Two Partitioning Peculiarities

Peculiar Partitions

Table partitioning in SQL Server is essentially a way of making multiple physical tables (row sets) look like a single table. This abstraction is performed entirely by the query processor, a design that makes things simpler for users, but which makes complex demands of the query optimizer.

This post looks at two examples which exceed the optimizer’s abilities in SQL Server 2008 onward.

1. Join Column Order Matters

This first example shows how the textual order of ON clause conditions can affect the query plan produced when joining partitioned tables. To start with, we need a partitioning scheme, a partitioning function, and two tables:

CREATE PARTITION FUNCTION PF (integer) 
AS RANGE RIGHT
FOR VALUES 
(
	10000, 20000, 30000, 40000, 50000,
	60000, 70000, 80000, 90000, 100000,
	110000, 120000, 130000, 140000, 150000
);
GO
CREATE PARTITION SCHEME PS 
AS PARTITION PF 
ALL TO ([PRIMARY]);
GO
CREATE TABLE dbo.T1
(
    c1 integer NOT NULL,
    c2 integer NOT NULL,
    c3 integer NOT NULL,
    
    CONSTRAINT PK_T1
    PRIMARY KEY CLUSTERED (c1, c2, c3)
    ON PS (c1)
);
GO
CREATE TABLE dbo.T2
(
    c1 integer NOT NULL,
    c2 integer NOT NULL,
    c3 integer NOT NULL,
    
    CONSTRAINT PK_T2
    PRIMARY KEY CLUSTERED (c1, c2, c3)
    ON PS (c1)
);

Next, we load both tables with 150,000 rows. The data does not matter very much. This example uses a “numbers” table containing all the integer values from 1 to 150,000. Both tables are loaded with the same data.

INSERT dbo.T1 
    WITH (TABLOCKX)
    (c1, c2, c3)
SELECT
    N.n * 1,
    N.n * 2,
    N.n * 3
FROM dbo.Numbers AS N
WHERE
    N.n BETWEEN 1 AND 150000;
GO
INSERT dbo.T2 
    WITH (TABLOCKX)
    (c1, c2, c3)
SELECT
    N.n * 1,
    N.n * 2,
    N.n * 3
FROM dbo.Numbers AS N
WHERE
    N.n BETWEEN 1 AND 150000;

Test query

Our test query performs an inner join of these two tables. Again, the query is not important or intended to be particularly realistic. It is used to demonstrate an odd effect when joining partitioned tables.

The first form of the query uses an ON clause written in c3, c2, c1 column order:

SELECT *
FROM dbo.T1 AS T1
JOIN dbo.T2 AS T2
    ON T2.c3 = T1.c3
    AND T2.c2 = T1.c2
    AND T2.c1 = T1.c1;

The execution plan produced for this query (on SQL Server 2008 to SQL Server 2014) features a parallel hash join, with an estimated cost of 2.6953:

Parallel hash join plan

This is a bit unexpected.
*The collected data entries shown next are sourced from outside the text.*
(* ===== verification/Json.v ===== *)
(** * Canonical JSON (Go package [encoding/json])

    [json.Marshal] as the fingerprints use it: structs as objects in field
    order, maps as objects with their keys sorted, strings with Go's escaping
    (HTML characters, control characters, U+2028 and U+2029, and [\ufffd] for
    bytes that are not UTF-8), integers in decimal; an [Encoder] may leave the
    HTML characters as they are. The result is a byte
    sequence. The theorem the components use is [marshal_inj]: over valid
    UTF-8, two documents with the same bytes are the same document, so a
    digest of the bytes binds every field. *)
From stdpp Require Import base list gmap strings pretty.
From Stdlib Require Import ZArith Lia Ascii.
From S2P Require Import Prelude GoStrings.

Unset Elimination Schemes.
Inductive json : Type :=
| JStr (s : string)
| JInt (z : Z)
| JBool (b : bool)
| JNull
| JArr (l : list json)
| JObj (fields : list (string * json)).
Set Elimination Schemes.

(** ** Strings *)

(** UTF-8: the encodings [utf8.DecodeRune] accepts, by length. *)
Definition cont (b : Z) : bool := (128 <=? b) && (b <=? 191).
Definition rune2 (b0 b1 : Z) : bool := (194 <=? b0) && (b0 <=? 223) && cont b1.
Definition rune3 (b0 b1 b2 : Z) : bool :=
  cont b2 &&
  (((b0 =? 224) && (160 <=? b1) && (b1 <=? 191)) ||
   ((225 <=? b0) && (b0 <=? 236) && cont b1) ||
   ((b0 =? 237) && (128 <=? b1) && (b1 <=? 159)) ||
   ((238 <=? b0) && (b0 <=? 239) && cont b1)).
Definition rune4 (b0 b1 b2 b3 : Z) : bool :=
  cont b2 && cont b3 &&
  (((b0 =? 240) && (144 <=? b1) && (b1 <=? 191)) ||
   ((241 <=? b0) && (b0 <=? 243) && cont b1) ||
   ((b0 =? 244) && (128 <=? b1) && (b1 <=? 143))).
Both tables have a clustered index in c1, c2, c3 order, partitioned by c1, so we would expect a merge join, taking advantage of the index ordering.
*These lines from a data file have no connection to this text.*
Definition binding_doc (b : PlanBinding) : json :=
  JObj ([("contract_version", JInt (ContractVersion b)); ("schema_uid", JStr (SchemaUID b));
         ("plan_content_digest", JStr (PlanContentDigest b)); ("artifact_digest", JStr (ArtifactDigest b))]
        ++ match Source b with Some s => [("source", source_doc s)] | None => [] end ++
        [("coordination_digest", JStr (CoordinationDigest b));
         ("target_identity_digest", JStr (TargetIdentityDigest b));
         ("actual_state_fingerprint", JStr (ActualStateFingerprint b));
         ("desired_state_fingerprint", JStr (DesiredStateFingerprint b));
         ("policy_fingerprint", JStr (PolicyFingerprint b));
         ("verification_policy_uid", JStr (VerificationPolicyUID b));
         ("verification_policy_digest", JStr (VerificationPolicyDigest b));
         ("execution_binding_id", JStr (ExecutionBindingID b));
         ("controller_state_version", JInt (ControllerStateVersion b));
         ("ptah_version", JStr (PtahVersion b)); ("executor_image", JStr (ExecutorImage b));
         ("runner_protocol_version", JInt (RunnerProtocolVersion b));
         ("destructive", JBool (Destructive b));
         ("privilege_changes", JArr (JStr <$> PrivilegeChanges b));
         ("statement_count", JInt (StatementCount b))]).

Definition with_normalized_privileges (b : PlanBinding) : PlanBinding :=
  {| ContractVersion := ContractVersion b; SchemaUID := SchemaUID b;
     PlanContentDigest := PlanContentDigest b; ArtifactDigest := ArtifactDigest b; Source := Source b;
     CoordinationDigest := CoordinationDigest b; TargetIdentityDigest := TargetIdentityDigest b;
     ActualStateFingerprint := ActualStateFingerprint b; DesiredStateFingerprint := DesiredStateFingerprint b;
     PolicyFingerprint := PolicyFingerprint b; VerificationPolicyUID := VerificationPolicyUID b;
     VerificationPolicyDigest := VerificationPolicyDigest b; ExecutionBindingID := ExecutionBindingID b;
     ControllerStateVersion := ControllerStateVersion b; PtahVersion := PtahVersion b;
     ExecutorImage := ExecutorImage b; RunnerProtocolVersion := RunnerProtocolVersion b;
     Destructive := Destructive b; PrivilegeChanges := NormalizeSet (PrivilegeChanges b);
     StatementCount := StatementCount b |}.

Definition required_fields (b : PlanBinding) : list string :=
  [SchemaUID b; PlanContentDigest b; CoordinationDigest b; TargetIdentityDigest b;
   ActualStateFingerprint b; DesiredStateFingerprint b; PolicyFingerprint b; PtahVersion b; ExecutorImage b].

Definition Fingerprint (b : PlanBinding) : result fp_error string :=
  _ <-! ValidatePlanContractVersion (ContractVersion b);
  guard (negb (existsb blank (required_fields b))) else FieldRequired;
  _ <-! validatePlanSource (ContractVersion b) (ArtifactDigest b) (VerificationPolicyUID b)
          (VerificationPolicyDigest b) (Source b);
  guard (is_epoch_id (ExecutionBindingID b)) else InvalidExecutionBinding;
  guard (negb (ControllerStateVersion b <? 1)) else NonPositiveStateVersion;
  guard (negb (RunnerProtocolVersion b <? 1)) else NonPositiveProtocolVersion;
  guard (negb (StatementCount b <? 1)) else NonPositiveStatementCount;
  Ok (DigestCanonicalJSON (binding_doc (with_normalized_privileges b))).

(** ** The identity of an operation *)

(** [Inputs] is a Go map of JSON-compatible values; nil and empty encode
    alike after [ID] replaces nil. *)
Record OperationInput : Type := {
  OpContractVersion : Z;
  OpSchemaUID : string;
  Operation : string;
  Inputs : list (string * json);
}.

Definition operation_doc (i : OperationInput) : json :=
  JObj [("contract_version", JInt (OpContractVersion i)); ("schema_uid", JStr (OpSchemaUID i));
        ("operation", JStr (Operation i)); ("inputs", JMap (Inputs i))].

Definition ID (i : OperationInput) : result fp_error string :=
  guard (negb (OpContractVersion i <? 1)) else NonPositiveContractVersion;
  guard (negb (blank (OpSchemaUID i))) else FieldRequired;
  guard (negb (blank (Operation i))) else FieldRequired;
  Ok (DigestCanonicalJSON (operation_doc i)).

(** ** The identity of a migration sequence *)

Record SequenceEntry : Type := {
  Version : Z;
  VersionKey : string;
  Checksum : string;
  Checkpoint : bool;
  TransactionMode : string;
}.

Definition entry_doc (e : SequenceEntry) : json :=
  JMap [("version", JInt (Version e)); ("version_key", JStr (VersionKey e));
        ("checksum", JStr (Checksum e)); ("checkpoint", JBool (Checkpoint e));
        ("transaction_mode", JStr (TransactionMode e))].

Definition sequence_doc (entries : list SequenceEntry) : json := JArr (entry_doc <$> entries).

Definition MigrationSequenceDigest (entries : list SequenceEntry) : result fp_error string :=
  match entries with
  | [] => Err EmptySequence
  | _ => Ok (DigestCanonicalJSON (sequence_doc entries))
  end.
Let’s try writing the ON clause in c1, c2, c3 order instead:

SELECT *
FROM dbo.T1 AS T1
JOIN dbo.T2 AS T2
    ON T2.c1 = T1.c1
    AND T2.c2 = T1.c2
    AND T2.c3 = T1.c3;

The execution plan now uses the expected merge join, with an estimated cost of 1.64119 (down from 2.6953). The optimizer also decides that it is not worth using parallel execution:

Serial merge join plan

Merge join query hint

Noting that the merge join plan is clearly more efficient, we can attempt to force a merge join for the original ON clause order using a query hint:

SELECT *
FROM dbo.T1 AS T1
JOIN dbo.T2 AS T2
    ON T2.c3 = T1.c3
    AND T2.c2 = T1.c2
    AND T2.c1 = T1.c1
OPTION (MERGE JOIN);

The resulting plan does use a merge join as requested, but it also features sorts on both inputs, and goes back to using parallelism. The estimated cost of this plan is 8.71063:

Merge join with sorts

Both Sort operators have the same properties:

Sort properties

Optimizer bug

The optimizer thinks the merge join needs its inputs sorted in the strict written order of the ON clause, introducing explicit sorts as a result.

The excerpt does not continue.